I made a conscious decision to stop food blogging in 2019 (due to time restraints), but it's useful to have a year's diet documented as a reference and a source of inspiration!
National Youth Jazz Orchestra pulled together a spectacular show at the Purcell Room, Queen Elizabeth Hall, Southbank Centre. Featuring the cream of young jazz talent from all over the UK, many of whom are currently studying at the London conservatories, the show raised the standard in both performance, composition and arrangement.
The programme explored the array of jazz and big band writing that has taken place since World War II, in the UK. The earlier half of the programme concentrated on ‘straight-ahead’, more traditional idioms; beginning close to home with the angular, quirky and cell-driven ‘Soho Hubub’ by Jason Yarde, featuring Chris Whiter on baritone saxophone.
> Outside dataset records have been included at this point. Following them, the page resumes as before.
(** * QuantumLink backend: the HTTP gateway of [api/index.js]

  A shallow embedding of the Express application of [api/index.js]: its
  four route registrations, the handlers behind them and the connection
  pool they query, followed by the properties of the request/response
  contract. *)

From Stdlib Require Import String Ascii List Bool ZArith Lia.
From Stdlib Require Import Floats.SpecFloat.
Import ListNotations.
Open Scope string_scope.
Open Scope list_scope.
Set Warnings "-register-all".

(** ** JavaScript values *)

Module Js.

(** The values the handlers see: parsed JSON (request bodies), the cells
    of a result row as the driver delivers them, and the objects handed to
    [res.json].  A number is an IEEE double; a [Date] is its epoch time in
    milliseconds.  An object is its own properties in insertion order. *)
Inductive JsValue : Type :=
| JUndefined
| JNull
| JBool (b : bool)
| JNumber (x : spec_float)
| JString (s : string)
| JDate (ms : Z)
| JArray (xs : list JsValue)
| JObject (fields : list (string * JsValue)).

Inductive JsError : Type :=
| TypeError (msg : string)
| DatabaseError (msg : string).

(** ToBoolean: [undefined], [null], [false], [+0], [-0], [NaN] and the
    empty string are falsy, every other value is truthy. *)
Definition truthy (v : JsValue) : bool :=
  match v with
  | JUndefined | JNull => false
  | JBool b => b
  | JNumber (S754_zero _) | JNumber S754_nan => false
  | JNumber _ => true
  | JString EmptyString => false
  | JString _ => true
  | JDate _ | JArray _ | JObject _ => true
  end.

(** The falsy values, spelled out. *)
Inductive falsy : JsValue -> Prop :=
| falsy_undefined : falsy JUndefined
| falsy_null : falsy JNull
| falsy_false : falsy (JBool false)
| falsy_zero : forall sign, falsy (JNumber (S754_zero sign))
| falsy_nan : falsy (JNumber S754_nan)
| falsy_empty : falsy (JString EmptyString).

Fixpoint assoc {A : Type} (k : string) (l : list (string * A)) : option A :=
  match l with
  | [] => None
  | (k', v) :: l' => if String.eqb k k' then Some v else assoc k l'
  end.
Some of the compositions featured a wordless vocal ‘backdrop’; shadowing, in unison, the melodic leaps and skips of the thirteen-piece brass section, such as in the shimmering, smoky veils of Nikki Iles’ ‘Hush’, which swept the listener through a beautifully sweeping soundscape of peaks and climbs, and adding the contemporary touches of lead guitar, flute and horn to the environment; and in Kenny Wheeler’s ‘The Know Where You Are’ taken from ‘Sweet Time Suite’ on ‘Music For Large And Small Ensembles’. Highlights of these two pieces were the improvised solos by Nadim Teimoori (tenor saxophone) and Rob Luft (guiitar).
From this point, the programme moved further into dissonant, Avant Garde ideas, with Stan Tracey’s ‘Afro Charlie meets the White Rabbit’ from the suite ‘Alice in Jazzland’, which whips the soloists through a frenzied rhythm changes, featuring Chris Eldred on piano; and Loose Tubes’ ‘Sad Africa’ adding yet more interesting instruments to the mix - everything from ‘Eb’ penny whistle (Helen Wilson) and soprano saxophone (Phil Meadows), right down to bass clarinet and tuba. This composition also included some accomplished choral harmonies emanating from the brass section - nice work lads! In sections, it descended into chaotic, free improvisation, before reuniting in wide, grandiose pastures.
One feature that I particularly liked about this concert, as well as the contemporary jazz and big band writing, was the utilisation of ethnic rhythms and styles. While the Loose Tubes’ ‘Sad Africa’ toyed with South African township grooves, Joe Harriot’s ‘Freeform’, dedicated to the late Michael Garrick brought the Jamaican influence into British Jazz - a reminder that Pan-Caribbean cultures are a cherished part of British heritage. It featured terrific solos from Sam Razer (alto saxophone) and Nick Dewhurst (trumpet).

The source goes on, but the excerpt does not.